И еще одна фотография. Под ней подпись: «Уэллс — фигура мирового значения». Что ж, лучше не скажешь! Ему здесь лет пятьдесят, но возраст как-то не чувствуется. Уже написаны все прославившие его фантастические романы, уже вышли в свет «Предвидения», ошеломившие современников и заставившие супругов Уэбб пригласить его вступить в Фабианское общество, где он вскоре подверг критике все старое руководство, включая, разумеется, и самих Уэббов; уже читаются «Новые миры вместо старых», одна из лучших книг, созданных в Англии социалистом; уже стали литературным открытием и откровением романы о судьбе «маленького человека». Ни капельки позы, фальши, самолюбования. Но лицо из тех, что запоминаются сразу и навсегда, — умное, волевое, значительное, серьезное и сильное, с правильными и нестандартными чертами. Поза, исполненная достоинства и свободы. На этой фотографии — человек, имеющий, по его собственным словам, доступ к любой самой важной особе в мире и желающий разговаривать с ней на равных. А между этими фотографиями и вслед за ними есть еще и другие. И они тоже говорят нам о многом. Вот худой мальчишка, позирующий с черепом в руке в обнимку со скелетом обезьяны, который Томас Хаксли использовал в качестве наглядного пособия на своих лекциях о происхождении человека. Мальчишка явно гордится этим родством, которое удостоверил любимый профессор, но и превосходство свое прекрасно осознает: он ведь совсем скоро, совсем как Хаксли станет великим ученым. Конечно, придется еще потрудиться, но он к этому готов: посмотрите, какой у него сосредоточенный вид! Вот тот же мальчишка, только что отпустивший усы, но выражение лица уже совершенно иное: в глазах застыло выражение какой-то легкой растерянности…

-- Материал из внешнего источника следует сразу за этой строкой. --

(** * ArchExtractor: recursive archive extraction over patoolib

    A shallow embedding of [src/archextractor/archextractor.py].  The
    three methods of the class [ArchExtractor] ([test_archive], [extract],
    [extractall]) are written in a small state-and-exception monad over a
    model of the file system.  The archive backend (patoolib) and the
    predicate [is_auto_generated] of the module [utils] are taken as an
    environment.

    What the model fixes:
    - a path is the list of its components, all of them ordinary names, as
      the entries of a directory are: no empty name, no [.] or [..], no
      symbolic link;
    - the file system is a finite map from paths to [File] or [Dir]; what a
      file holds is not modelled, the backend decides from the path and the
      file system;
    - the backend may raise [PatoolError] or an exception of any other class
      (patoolib creates the output directory itself, and the [OSError] of that
      is none of its own); [shutil.rmtree] and [os.remove] raise [OSError]
      when the path is of the wrong kind or the operating system refuses;
      a refused [os.remove] changes nothing, a refused [shutil.rmtree] may have
      removed part of what lies below its path; [os.walk] skips a directory
      it cannot list; [os.listdir] of a directory that has just passed
      [os.path.isdir] does not fail;
    - the state carries the instance fields and a trace of the calls to the
      collaborators and of the log records, in program order;
    - [extractall] and [os.walk] recurse on fuel; the recursion limit of the
      interpreter is not modelled. *)

From Stdlib Require Import ZArith Ascii String.
From stdpp Require Import base option list strings gmap fin_maps.

Open Scope string_scope.
Open Scope list_scope.

(** ** Paths

    A path is the list of its components; [os.path.join root name] appends
    one component and [os.path.basename] returns the last one. *)

Abbreviation path := (list string).

Definition join (root : path) (name : string) : path := root ++ [name].

Definition basename (p : path) : string := default EmptyString (last p).

Fixpoint all_dots (s : string) : bool :=
  match s with
  | EmptyString => true
  | String c s' => if Ascii.eqb c "."%char then all_dots s' else false
  end.

(** The part of [s] before its last dot, when it has a dot. *)
Fixpoint before_last_dot (s : string) : option string :=
  match s with
  | EmptyString => None
  | String c s' =>
      match before_last_dot s' with
      | Some pre => Some (String c pre)
      | None => if Ascii.eqb c "."%char then Some EmptyString else None
      end
  end.

(** [os.path.splitext(name)[0]] for a single component: the extension starts
    at the last dot, and leading dots never start an extension. *)
Definition splitext_root (name : string) : string :=
  match before_last_dot name with
  | Some pre => if all_dots pre then name else pre
  | None => name
  end.

(** ** File system *)

Inductive kind := File | Dir.

#[global] Instance kind_eq_dec : EqDecision kind.
Proof. solve_decision. Defined.

Abbreviation FS := (gmap (list string) kind).

Definition path_exists (fs : FS) (p : path) : bool :=
  match fs !! p with Some _ => true | None => false end.

Definition path_isdir (fs : FS) (p : path) : bool :=
  match fs !! p with Some Dir => true | _ => false end.

(** The name of [q] inside [top], when [q] is a direct child of [top]. *)
Definition child_name (top q : path) : option string :=
  match drop (length top) q with
  | [n] => if decide (take (length top) q = top) then Some n else None
  | _ => None
  end.

Definition entries (fs : FS) (top : path) : list (string * kind) :=
  omap (fun qk => match child_name top qk.1 with
                  | Some n => Some (n, qk.2)
                  | None => None
                  end) (map_to_list fs).

Definition names_of (k : kind) (l : list (string * kind)) : list string :=
  omap (fun nk => if decide (nk.2 = k) then Some nk.1 else None) l.

(** [os.scandir top] as [os.walk] uses it: the sub-directories and the other
    entries of [top], or nothing when [top] cannot be listed. *)
Definition scandir (fs : FS) (top : path) : option (list string * list string) :=
  if path_isdir fs top
  then Some (names_of Dir (entries fs top), names_of File (entries fs top))
  else None.

Definition listdir (fs : FS) (top : path) : list string :=
  (entries fs top).*1.

(** [shutil.rmtree p]: [p] and everything below it. *)
Definition rmtree (p : path) (fs : FS) : FS :=
  filter (fun qk => ¬ p `prefix_of` qk.1) fs.

(** What [shutil.rmtree p] leaves when it stops at an entry it cannot
    remove: [p] itself and, below [p], the entries [keep] names; it unlinks
    as it goes, so the others are gone. *)
Definition rmtree_partial (keep : path -> bool) (p : path) (fs : FS) : FS :=
  filter (fun qk => ¬ p `prefix_of` qk.1 \/ qk.1 = p \/ keep qk.1 = true) fs.

(** ** Program state *)

Record Options := mkOptions {
  verbosity : Z;
  program : option string;
  interactive : bool;
  password : option string
}.

(** The instance fields set by [__init__]. *)
Record ArchExtractor := mkArchExtractor {
  src : path;
  dst : path
}.

Inductive log_msg :=
| NotValidArchive (p : path)
| FailedTest (p : path) (reason : string)
| FailedExtract (p : path) (reason : string)
| RemovedAutoGenerated (p : path)
| RemovedCleanup (p : path).

(** The calls to the collaborators and the log records, in program order. *)
Inductive event :=
| CallIsArchive (p : path)
| CallTestArchive (p : path) (o : Options)
| CallExtractArchive (s d : path) (o : Options)
| CallIsAutoGenerated (p : path)
| CallExists (p : path)
| CallIsdir (p : path)
| CallListdir (p : path)
| CallScandir (p : path)
| CallRmtree (p : path)
| CallRemove (p : path)
| LogError (m : log_msg)
| LogInfo (m : log_msg).

Record State := mkState {
  fs : FS;
  self : ArchExtractor;
  trace : list event
}.

Definition emit (e : event) (st : State) : State :=
  mkState (fs st) (self st) (trace st ++ [e]).

Definition set_fs (f : FS) (st : State) : State :=
  mkState f (self st) (trace st).

Definition set_self (o : ArchExtractor) (st : State) : State :=
  mkState (fs st) o (trace st).

(** ** Exceptions and the monad *)

(** [OSError] stands for the class and its subclasses ([PermissionError],
    [NotADirectoryError], ...), [OtherError] for any class that is neither a
    [PatoolError] nor an [OSError]. *)
Inductive exn :=
| PatoolError (msg : string)
| OSError (msg : string)
| OtherError (msg : string).

Inductive outcome (A : Type) :=
| Ret (a : A)
| Raise (e : exn)
| OutOfFuel.
Arguments Ret {A} a.
Arguments Raise {A} e.
Arguments OutOfFuel {A}.

Definition M (A : Type) : Type := State -> outcome A * State.

Definition ret {A} (a : A) : M A := fun st => (Ret a, st).

Definition bind {A B} (m : M A) (f : A -> M B) : M B :=
  fun st =>
    match m st with
    | (Ret a, st') => f a st'
    | (Raise e, st') => (Raise e, st')
    | (OutOfFuel, st') => (OutOfFuel, st')
    end.

Definition raise {A} (e : exn) : M A := fun st => (Raise e, st).

Definition out_of_fuel {A} : M A := fun st => (OutOfFuel, st).

Notation "x <- m ;; k" := (bind m (fun x => k))
  (at level 100, m at next level, right associativity).
Notation "m ;;; k" := (bind m (fun _ => k))
  (at level 100, right associativity).

(** [try: m except PatoolError as exc: h exc] *)
Definition try_except_patool {A} (m : M A) (h : string -> M A) : M A :=
  fun st =>
    match m st with
    | (Raise (PatoolError msg), st') => h msg st'
    | r => r
    end.

(** [try: m except OSError: h] *)
Definition try_except_oserror {A} (m : M A) (h : M A) : M A :=
  fun st =>
    match m st with
    | (Raise (OSError _), st') => h st'
    | r => r
    end.

(** [try: m finally: fin]: [fin] runs after [m] however [m] ended; an
    exception of [fin] replaces the outcome of [m]. *)
Definition try_finally {A} (m : M A) (fin : M unit) : M A :=
  fun st =>
    match m st with
    | (OutOfFuel, st') => (OutOfFuel, st')
    | (r, st') =>
        match fin st' with
        | (Ret _, st'') => (r, st'')
        | (Raise e, st'') => (Raise e, st'')
        | (OutOfFuel, st'') => (OutOfFuel, st'')
        end
    end.

Fixpoint for_each {A} (l : list A) (body : A -> M unit) : M unit :=
  match l with
  | [] => ret tt
  | x :: l' => body x ;;; for_each l' body
  end.

(** ** Environment

    What the class calls and does not define: the patoolib backend, the
    predicate [is_auto_generated] of [utils], and the refusals of the
    operating system when a path is deleted. *)

Record Env := mkEnv {
  (** [patoolib.is_archive]: no exception, nothing written. *)
  is_archive : FS -> path -> bool;
  (** [patoolib.test_archive]: the exception it raises, if any. *)
  probe : Options -> path -> FS -> option exn;
  (** [patoolib.extract_archive src outdir]: the file system it leaves, and
      the exception it raises, if any. *)
  unpack : Options -> path -> path -> FS -> FS * option exn;
  (** [utils.is_auto_generated]. *)
  is_auto_generated : path -> bool;
  (** [shutil.rmtree] and [os.remove] refused (permissions and the like). *)
  rmtree_denied : FS -> path -> bool;
  remove_denied : FS -> path -> bool;
  (** The entries below its path that a refused [shutil.rmtree] leaves. *)
  rmtree_leaves : FS -> path -> path -> bool
}.

(** The file system after a [shutil.rmtree p] that raised: nothing is touched
    when [p] is no directory. *)
Definition rmtree_stopped (E : Env) (p : path) (f : FS) : FS :=
  if path_isdir f p then rmtree_partial (rmtree_leaves E f p) p f else f.

(** The longest path of the file system: it bounds the depth of [os.walk]. *)
Definition depth_bound (f : FS) : nat :=
  max_list (length <$> (map_to_list f).*1).

Section Program.

Variable E : Env.

(** *** Collaborator calls *)

Definition patoolib_is_archive (p : path) : M bool :=
  fun st => (Ret (is_archive E (fs st) p), emit (CallIsArchive p) st).

Definition patoolib_test_archive (p : path) (o : Options) : M unit :=
  fun st =>
    let st' := emit (CallTestArchive p o) st in
    match probe E o p (fs st) with
    | Some e => (Raise e, st')
    | None => (Ret tt, st')
    end.

Definition patoolib_extract_archive (s d : path) (o : Options) : M unit :=
  fun st =>
    let r := unpack E o s d (fs st) in
    let st' := set_fs r.1 (emit (CallExtractArchive s d o) st) in
    match r.2 with
    | Some e => (Raise e, st')
    | None => (Ret tt, st')
    end.

Definition utils_is_auto_generated (p : path) : M bool :=
  fun st => (Ret (is_auto_generated E p), emit (CallIsAutoGenerated p) st).

Definition os_path_exists (p : path) : M bool :=
  fun st => (Ret (path_exists (fs st) p), emit (CallExists p) st).

Definition os_path_isdir (p : path) : M bool :=
  fun st => (Ret (path_isdir (fs st) p), emit (CallIsdir p) st).

Definition os_listdir (p : path) : M (list string) :=
  fun st => (Ret (listdir (fs st) p), emit (CallListdir p) st).

(** [shutil.rmtree p] raises when [p] is not a directory or is refused; the
    entries it has unlinked by then are gone. *)
Definition shutil_rmtree (p : path) : M unit :=
  fun st =>
    let st' := emit (CallRmtree p) st in
    if path_isdir (fs st) p && negb (rmtree_denied E (fs st) p)
    then (Ret tt, set_fs (rmtree p (fs st)) st')
    else (Raise (OSError "rmtree"), set_fs (rmtree_stopped E p (fs st)) st').

(** [os.remove p] raises when [p] is not a regular file or is refused, and
    then changes nothing. *)
Definition os_remove (p : path) : M unit :=
  fun st =>
    let st' := emit (CallRemove p) st in
    match fs st !! p with
    | Some File =>
        if remove_denied E (fs st) p
        then (Raise (OSError "remove"), st')
        else (Ret tt, set_fs (delete p (fs st)) st')
    | _ => (Raise (OSError "remove"), st')
    end.

Definition logger_error (m : log_msg) : M unit :=
  fun st => (Ret tt, emit (LogError m) st).

Definition logger_info (m : log_msg) : M unit :=
  fun st => (Ret tt, emit (LogInfo m) st).

(** [os.walk top], top-down, with the body of the [for] loop run at each
    directory before the walk descends.  A directory that cannot be listed
    is skipped, as [os.walk] does without an [onerror]. *)
Fixpoint os_walk (fuel : nat) (top : path)
    (body : path -> list string -> list string -> M unit) : M unit :=
  fun st =>
    let st1 := emit (CallScandir top) st in
    match scandir (fs st) top with
    | None => (Ret tt, st1)
    | Some (dirs, files) =>
        match fuel with
        | 0 => (OutOfFuel, st1)
        | S n =>
            (body top dirs files ;;;
             for_each dirs (fun d => os_walk n (join top d) body)) st1
        end
    end.

(** *** The class *)

(** [__init__] *)
Definition init (s d : path) : M unit :=
  fun st => (Ret tt, set_self (mkArchExtractor s d) st).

Приступов отчаянья, нападавших на Уэллса после того, как с Южным Кенсингтоном не повезло, фотоаппарат не фиксировал, о них нам рассказал он сам. Нет, он никогда не терял ощущения, что в мире ему предназначена какая-то особая миссия, но череда неудач, а потом и открывшееся кровохарканье сильно поколебали его уверенность, что миссия эта осуществится. Он истово мечтал овладеть миром, но с годами желание это сопровождалось уже не радостной надеждой, а страхом: он знал, что если он не одолеет мир, то мир одолеет его.